Drones that save lives: Uganda breaks down geographical barriers thanks to new technology

Uganda breaks down geographical barriers thanks to new technology (PHOTO /Courtesy)

Uganda breaks down geographic barriers with technology: on the Ssese Islands on Lake Victoria, HIV drugs arrive thanks to drones and the experiment is about to be exported to other continents

From 29 July to 2 August, the 24th International AIDS Conference was held in Montreal.

For the first time, two teams of scientists presented important research on the impact of drone technology on the distribution of HIV drugs in hard-to-reach areas.

The idea – funded by Johnson & Johnson – was tested in the Kalangala district of Uganda

It involved the Bufumira Health Centre, the Ministry of Health in Kampala, the Academy for Health Innovation and a research institute affiliated with Makerere University, the Infectious Diseases Institute.

The eradication of HIV is an almost unattainable goal for Uganda without the intelligent use of technology, because the areas most affected are geographically and logistically isolated.

If the prevalence rate of the disease in the country is in fact 5.6%, in the Kalangala district it is around 18%, with peaks – in the most remote areas – of 40.

The worst situation concerns the inhabitants of the Ssese islands, an archipelago of 84 atolls in Lake Victoria, the large freshwater basin stretching between Uganda, Tanzania and Kenya.

The islands, inhabited by almost 70,000 people and located just under 100 kilometres from the capital Kampala, can still only be reached by boat, with the risk that the weather conditions will seriously hamper the delivery of medicines.

Uganda, life-saving medicines arrive by flying

The use of drones, already pioneered in Ghana and Rwanda to deliver blood and medicines to more than 22 million people, is intended to provide a solution to the difficulty of supplying Uganda’s health system on the islands, which, added to the nomadic lifestyle of fishermen, is one of the main reasons limiting access to adequate treatment for half of the sick residents.

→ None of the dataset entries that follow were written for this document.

(** * Composition preview and export core: a shallow embedding

    The development follows three source files: the type declarations
    (OverlayConfig, VideoFile, BgmFile, Composition), the preview component
    [SeamlessPlayer] and the export handlers of [Main].

    JavaScript numbers are embedded as rationals [Q]. Sums, comparisons
    and the geometry of the canvas are written exactly; the quotient and
    the product behind a percentage, which [Math.round] turns into an
    integer, are rounded as the double format rounds them ([Double]). An
    optional field [f?: T] is an [option T], and the truthiness tests the
    code applies to such fields are written out ([truthy_num],
    [truthy_str]).
    Media elements, the recorder and the decoder are collaborators of the
    code: what they answer is an explicit environment argument. *)

From Stdlib Require Import QArith Qround Qminmax Lqa ZArith List String Ascii Bool Lia Arith Sorted.
Import ListNotations.

(** ** Data model (type declarations) *)

Record OverlayConfig : Type := mkOverlayConfig {
  text : string;
  x : Q;
  y : Q;
  fontSize : Q;
  color : string;
  strokeColor : option string;
  strokeWidth : option Q;
  shadowColor : option string;
  shadowBlur : option Q;
  bgColor : option string;
  bgPadding : option Q
}.

(* [id], [name] and [url] occur in several interfaces; the fields carry the
   interface as a prefix. *)
Record VideoFile : Type := mkVideoFile {
  video_id : string;
  video_name : string;
  video_url : string;
  video_type : string;
  overlay : option OverlayConfig
}.

Record BgmFile : Type := mkBgmFile {
  bgm_id : string;
  bgm_name : string;
  bgm_url : string;
  duration : Q
}.

Record Composition : Type := mkComposition {
  comp_id : string;
  comp_name : string;
  segments : list VideoFile;
  createdAt : Z;
  aiTitle : option string;
  aiDescription : option string
}.

(** Truthiness of an optional number: defined and different from zero. *)
Definition truthy_num (n : option Q) : bool :=
  match n with
  | Some q => negb (Qeq_bool q 0%Q)
  | None => false
  end.

(** Truthiness of an optional string: defined and not empty. *)
Definition truthy_str (s : option string) : bool :=
  match s with
  | Some EmptyString => false
  | Some _ => true
  | None => false
  end.

(** [a || b] on an optional number. *)
Definition num_or (n : option Q) (d : Q) : Q :=
  if truthy_num n then match n with Some q => q | None => d end else d.

(** [a || b] on an optional string. *)
Definition str_or (s : option string) (d : string) : string :=
  if truthy_str s then match s with Some v => v | None => d end else d.

(** [Math.round]: the nearest integer, halves going up. *)
Definition Math_round (q : Q) : Z := Qfloor (q + 0.5)%Q.

(** ** The preview component *)

Module SeamlessPlayer.

Inductive PlayerId : Type := P1 | P2.

(** The part of a media element the component reads and writes. *)
Record MediaEl : Type := mkMediaEl {
  src : option string;
  paused : bool;
  currentTime : Q
}.

Record State : Type := mkState {
  currentIndex : nat;
  activePlayerId : PlayerId;
  isPlaying : bool;
  videoRef1 : MediaEl;
  videoRef2 : MediaEl;
  audioRef : MediaEl
}.

Definition pause (el : MediaEl) : MediaEl :=
  {| src := src el; paused := true; currentTime := currentTime el |}.

Definition play (el : MediaEl) : MediaEl :=
  {| src := src el; paused := false; currentTime := currentTime el |}.

Definition rewind (el : MediaEl) : MediaEl :=
  {| src := src el; paused := paused el; currentTime := 0%Q |}.

(** Assigning [src] restarts the element's resource selection: it no
    longer plays and is back at position 0. *)
Definition setSrc (u : option string) (el : MediaEl) : MediaEl :=
  {| src := u; paused := true; currentTime := 0%Q |}.

(** [segments[k].url] *)
Definition urlAt (segs : list VideoFile) (k : nat) : option string :=
  option_map video_url (nth_error segs k).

Twenty flights are scheduled each month to ensure vital health needs are met for over a thousand people living with HIV in the 78 community groups living in the archipelago.

Local experts supervise the take-off and landing of each aircraft, which, at the end of a journey of some ten kilometres over the world’s largest tropical lake, ensures a three-month distribution of anti-retroviral drugs to around 15 people.

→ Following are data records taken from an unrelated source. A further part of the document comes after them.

(** * advanced-vector: [RawMemory<T>] and [Vector<T>] of vector.h

    A shallow embedding of the two class templates of
    [advanced-vector/vector.h], and the properties of their operations.

    Modelling choices.
    - The free store is a list of blocks indexed by block id.  A block is the
      list of its slots; a slot is [None] (raw memory) or [Some x] (a live
      object of type [T] in state [x]); a released block is [None].
      [operator new] is taken to succeed: [std::bad_alloc] is not modelled.
    - A [T*] is [nullptr] or a block id with a signed slot offset.
    - Sizes, capacities and indices are naturals.  [size_t] has 64 bits:
      the product [n * sizeof(T)] that [Allocate] hands to [operator new]
      is reduced modulo [2 ^ 64], and the block has room for as many
      objects as that number of bytes holds.  The [int] that [Emplace] and
      [UninitializedConstructN] use for offsets and counts is a 32-bit
      two's-complement integer, and the narrowing conversion is written out
      ([to_int]).
    - Member functions run in a state-and-exception monad.  The state is
      the free store together with the object the member is called on.  An
      outcome is a normal return, a propagating exception with the state it
      leaves behind, or undefined behaviour (which also stands for a failed
      [assert]).
    - The element type is an interface ([Element]): each constructor and
      assignment yields the new state(s) or throws ([None]).  An operation
      that throws leaves its operands as they were; destructors do not
      throw.
    - [EmplaceBack] and [Emplace] take the constructor arguments by value.
      [EmplaceBack_with] and [Emplace_with] are the same two functions for
      arguments that may be references to objects in the store, the
      elements of the vector among them: there the construction of the
      new element is an operation on the store. *)

From Stdlib Require Import ZArith Lia.
From stdpp Require Import base decidable option list numbers.

Local Open Scope Z_scope.

(** ** Outcomes and the monad *)

Inductive outcome (S A : Type) : Type :=
  | Ret (a : A) (s : S)     (* normal return *)
  | Throw (s : S)           (* an exception propagates; [s] is the state it leaves *)
  | UB.                     (* undefined behaviour or failed assertion *)
Arguments Ret {S A} a s.
Arguments Throw {S A} s.
Arguments UB {S A}.

Definition M (S A : Type) : Type := S → outcome S A.

Definition ret {S A} (a : A) : M S A := λ s, Ret a s.

Definition bind {S A B} (m : M S A) (k : A → M S B) : M S B :=
  λ s, match m s with
       | Ret a s' => k a s'
       | Throw s' => Throw s'
       | UB => UB
       end.

Definition throw {S A} : M S A := λ s, Throw s.

Definition undefined {S A} : M S A := λ _, UB.

(** [assert(b)] *)
Definition assert {S} (b : bool) : M S unit :=
  if b then ret tt else undefined.

(** [m] runs in a scope whose exit by exception runs [cleanup] (a destructor
    of a local object, or a [catch (...) { cleanup; throw; }] handler) before
    the exception propagates further.  An exception out of [cleanup] itself
    calls [std::terminate]. *)
Definition unwinding {S A} (cleanup : M S unit) (m : M S A) : M S A :=
  λ s, match m s with
       | Ret a s' => Ret a s'
       | Throw s' =>
           match cleanup s' with
           | Ret _ s'' => Throw s''
           | _ => UB
           end
       | UB => UB
       end.

(** A function declared [noexcept(b)]: when [b] holds, an exception that
    would leave it calls [std::terminate] instead.  (The functions declared
    plain [noexcept] have bodies that raise nothing and are modelled without
    this wrapper.) *)
Definition noexcept_ {S A} (b : bool) (m : M S A) : M S A :=
  if b then
    λ s, match m s with
         | Throw _ => UB
         | r => r
         end
  else m.

(** The outcome of a constructor or assignment of [T] inside the monad. *)
Definition try_ {S A} (r : option A) : M S A :=
  match r with Some a => ret a | None => throw end.

Declare Scope M_scope.
Delimit Scope M_scope with M.
Notation "x <- m ;; k" := (bind m (λ x, k))
  (at level 100, m at next level, k at level 200, right associativity) : M_scope.
Notation "m ;; k" := (bind m (λ _, k))
  (at level 100, k at level 200, right associativity) : M_scope.
Local Open Scope M_scope.

(** ** Pointers *)

Inductive ptr : Type :=
  | nullptr
  | Ptr (b : nat) (o : Z).

Global Instance ptr_eq_dec : EqDecision ptr.
Proof. solve_decision. Defined.

(** [p + n] *)
Definition ptr_add (p : ptr) (n : Z) : ptr :=
  match p with
  | nullptr => nullptr
  | Ptr b o => Ptr b (o + n)
  end.
Infix "+ₚ" := ptr_add (at level 50, left associativity).

(** [p - q] *)
Definition ptr_diff (p q : ptr) : Z :=
  match p, q with
  | Ptr _ o, Ptr _ o' => o - o'
  | _, _ => 0
  end.

(** [p <= q] and [p < q]; pointers into different blocks do not compare. *)
Definition ptr_le (p q : ptr) : bool :=
  match p, q with
  | nullptr, nullptr => true
  | Ptr b o, Ptr b' o' => bool_decide (b = b') && bool_decide (o ≤ o')
  | _, _ => false
  end.

Definition ptr_lt (p q : ptr) : bool :=
  match p, q with
  | Ptr b o, Ptr b' o' => bool_decide (b = b') && bool_decide (o < o')
  | _, _ => false
  end.

(** ** The [int] type: 32 bits, two's complement *)

Definition INT_MAX : Z := 2147483647.

(** Conversion of an integer value to [int]. *)
Definition to_int (z : Z) : Z := (z + 2 ^ 31) mod 2 ^ 32 - 2 ^ 31.

(** ** The [size_t] type: 64 bits, unsigned *)

Definition SIZE_MAX : Z := 2 ^ 64 - 1.

(** Conversion of an integer value to [size_t]. *)
Definition to_size_t (z : Z) : Z := z mod 2 ^ 64.

(** ** The free store *)

Abbreviation block T := (list (option T)).
Abbreviation heap T := (list (option (list (option T)))).

Section store.
Context {T : Type}.

(** The slot a pointer designates, if it designates one. *)
Definition slot (h : heap T) (p : ptr) : option (option T) :=
  match p with
  | nullptr => None
  | Ptr b o =>
      if decide (0 ≤ o) then
        match h !! b with
        | Some (Some blk) => blk !! Z.to_nat o
        | _ => None
        end
      else None
  end.

Definition set_slot (p : ptr) (x : option T) (h : heap T) : heap T :=
  match p with
  | nullptr => h
  | Ptr b o =>
      match h !! b with
      | Some (Some blk) => <[b := Some (<[Z.to_nat o := x]> blk)]> h
      | _ => h
      end
  end.

(** Read the live object [*p]. *)
Definition load (p : ptr) : M (heap T) T :=
  λ h, match slot h p with
       | Some (Some x) => Ret x h
       | _ => UB
       end.

(** Change the state of the live object [*p]. *)
Definition store (p : ptr) (x : T) : M (heap T) unit :=
  λ h, match slot h p with
       | Some (Some _) => Ret tt (set_slot p (Some x) h)
       | _ => UB
       end.

(** Begin the lifetime of an object in the storage at [p]
    (the effect of a placement [new (p) T(...)] once the constructor has
    produced [x]). *)
Definition construct_at (p : ptr) (x : T) : M (heap T) unit :=
  λ h, match slot h p with
       | Some _ => Ret tt (set_slot p (Some x) h)
       | None => UB
       end.

(** [std::destroy_at(p)]: the slot goes back to raw memory. *)
Definition destroy_at (p : ptr) : M (heap T) unit :=
  λ h, match slot h p with
       | Some (Some _) => Ret tt (set_slot p None h)
       | _ => UB
       end.

(** [operator new(bytes)] for a number of bytes that has room for [n]
    objects of type [T]: a fresh block of [n] raw slots. *)
Definition operator_new (n : nat) : M (heap T) ptr :=
  λ h, Ret (Ptr (length h) 0) (h ++ [Some (replicate n None)]).

(** [operator delete(p)]: [p] must be null or the address that
    [operator new] returned for a block not yet released. *)
Definition operator_delete (p : ptr) : M (heap T) unit :=
  λ h, match p with
       | nullptr => Ret tt h
       | Ptr b o =>
           if decide (o = 0) then
             match h !! b with
             | Some (Some _) => Ret tt (<[b := None]> h)
             | _ => UB
             end
           else UB
       end.
End store.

The nerve centre of the project is the island of Bufumira, where the drugs arrive by sea before being loaded onto airborne devices designed to hold up to one kilogramme in weight and travel up to 150 km.

The initiative is not without its critics, because it does not make a dent in the structural budget problem of the Ugandan health system, which is often condemned by the public because of the poor availability of medicines even in public health facilities that are easily accessible by road.

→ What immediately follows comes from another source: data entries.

(** * Errands: importing a calendar file as a task list

    A shallow embedding of [TaskLists._add_actions._import._confirm]
    (errands/widgets/task_lists/task_lists.py, lines 46-113) and of the
    Python and icalendar operations it calls, followed by the properties
    of the import that the specification states. *)

From Stdlib Require Import ZArith Ascii String DecimalString Lia.
From stdpp Require Import base option list strings gmap.

Local Open Scope string_scope.
Local Open Scope Z_scope.
Local Open Scope list_scope.

(** ** Python built-ins used by the import *)

Module Py.

(** Exceptions that can leave the import. *)
Inductive exn : Type :=
| ValueError
| TypeError
| AttributeError
| OSError
| StoreError.

(** Result of evaluating an expression: a value or a raised exception. *)
Inductive result (A : Type) : Type :=
| Ok (a : A)
| Raise (e : exn).
Arguments Ok {A} a.
Arguments Raise {A} e.

Definition rbind {A B} (r : result A) (k : A → result B) : result B :=
  match r with
  | Ok a => k a
  | Raise e => Raise e
  end.

(** [c in chars] for a one-character [c]. *)
Fixpoint char_in (c : ascii) (chars : string) : bool :=
  match chars with
  | EmptyString => false
  | String d chars' => Ascii.eqb c d || char_in c chars'
  end.

(** [s.lstrip(chars)]: drop leading characters that occur in [chars]. *)
Fixpoint lstrip (chars s : string) : string :=
  match s with
  | EmptyString => EmptyString
  | String c s' => if char_in c chars then lstrip chars s' else s
  end.

(** [s.rstrip(chars)]: drop trailing characters that occur in [chars].
    [chars] is a set of characters, not a suffix. *)
Fixpoint rstrip (chars s : string) : string :=
  match s with
  | EmptyString => EmptyString
  | String c s' =>
      match rstrip chars s' with
      | EmptyString => if char_in c chars then EmptyString else String c EmptyString
      | r => String c r
      end
  end.

(** [s.strip(chars)]: both ends. *)
Definition strip (chars s : string) : string := lstrip chars (rstrip chars s).

(** [sep.join(items)]. *)
Fixpoint join (sep : string) (items : list string) : string :=
  match items with
  | [] => ""
  | [x] => x
  | x :: rest => x +:+ sep +:+ join sep rest
  end.

(** [str(n)] for an integer. *)
Definition str_int (n : Z) : string := NilZero.string_of_int (Z.to_int n).

Definition is_digit (c : ascii) : bool :=
  let n := nat_of_ascii c in (48 <=? n)%nat && (n <=? 57)%nat.

Definition digit_value (c : ascii) : Z := Z.of_nat (nat_of_ascii c) - 48.

(** Digits of an integer literal; single underscores may separate
    digits. [prev] tells whether the previous character was a digit. *)
Fixpoint digits_value (acc : Z) (prev : bool) (s : string) : option Z :=
  match s with
  | EmptyString => if prev then Some acc else None
  | String c s' =>
      if is_digit c then digits_value (10 * acc + digit_value c) true s'
      else if Ascii.eqb c "_" && prev then digits_value acc false s'
      else None
  end.

(** ASCII white space, as [str.strip()] and [int()] see it. *)
Definition whitespace : string :=
  String (ascii_of_nat 9) (String (ascii_of_nat 10) (String (ascii_of_nat 11)
  (String (ascii_of_nat 12) (String (ascii_of_nat 13) (String (ascii_of_nat 28)
  (String (ascii_of_nat 29) (String (ascii_of_nat 30) (String (ascii_of_nat 31)
  " ")))))))).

There is no doubt, however, about the considerable advantages of distributing medicines via drones compared to distribution by boat.

Firstly, delivery times have been reduced from 35 to 9 minutes and the inconveniences concerning the risk of rain have been completely eliminated.

In addition to the adherence to the timetable and greater adherence to treatment by patients who can take their medication at the appropriate time thanks to their availability, time and money savings were also emphasised among the results regarding the success of the trial.

In the past, in fact, health workers visiting the islands spent more than half of their time requesting new supplies of drugs, while now part of the project involves specific training for doctors in local facilities to distribute the drugs transported by drones to the population.

Not only Uganda: the ‘African method’ against HIV

The Academy for Health Innovation has assured that the project will soon be extended to West Nile, a northern Ugandan region, and Andrew Kambugu, executive director of the Infectious Disease Institute in Kampala, said that ensuring that all people have equitable access to modern HIV treatments is ‘one of the most significant challenges for Ugandan and global health’.

It seems, in fact, that Africa is finally using modern technology to overcome geographical and logistical difficulties and tackle this scourge that has plagued the continent for more than half a century.

Another example is in Conakry, where drones are being used in place of motorbikes to bypass the traffic in the metropolis and quickly deliver blood samples for the newborn HIV diagnostic test.

Although the low percentage of Guinean GDP allocated to medical care discourages widespread implementation of the initiative, according to Maxime Inghels, a researcher at the Lincoln International Institute for Rural Health, the use of drones is set to completely change the AIDS scenario in Guinea Conakry: overcoming delivery delays due to congested roads will enable early diagnosis of the disease, infant mortality will be significantly reduced, and up to 24 years will be added to the average life expectancy.

The use of drones for medical supplies could be one of the solutions to the delivery difficulties of African public health systems, but also ‘an African method’ taken up on other continents to implement a differentiated approach to service delivery.

The United States, for example, could draw inspiration from Africa to bridge medical delivery gaps in indigenous Native American communities or Alaska, where according to the Centers for Disease Control and Prevention, HIV diagnoses are on the rise.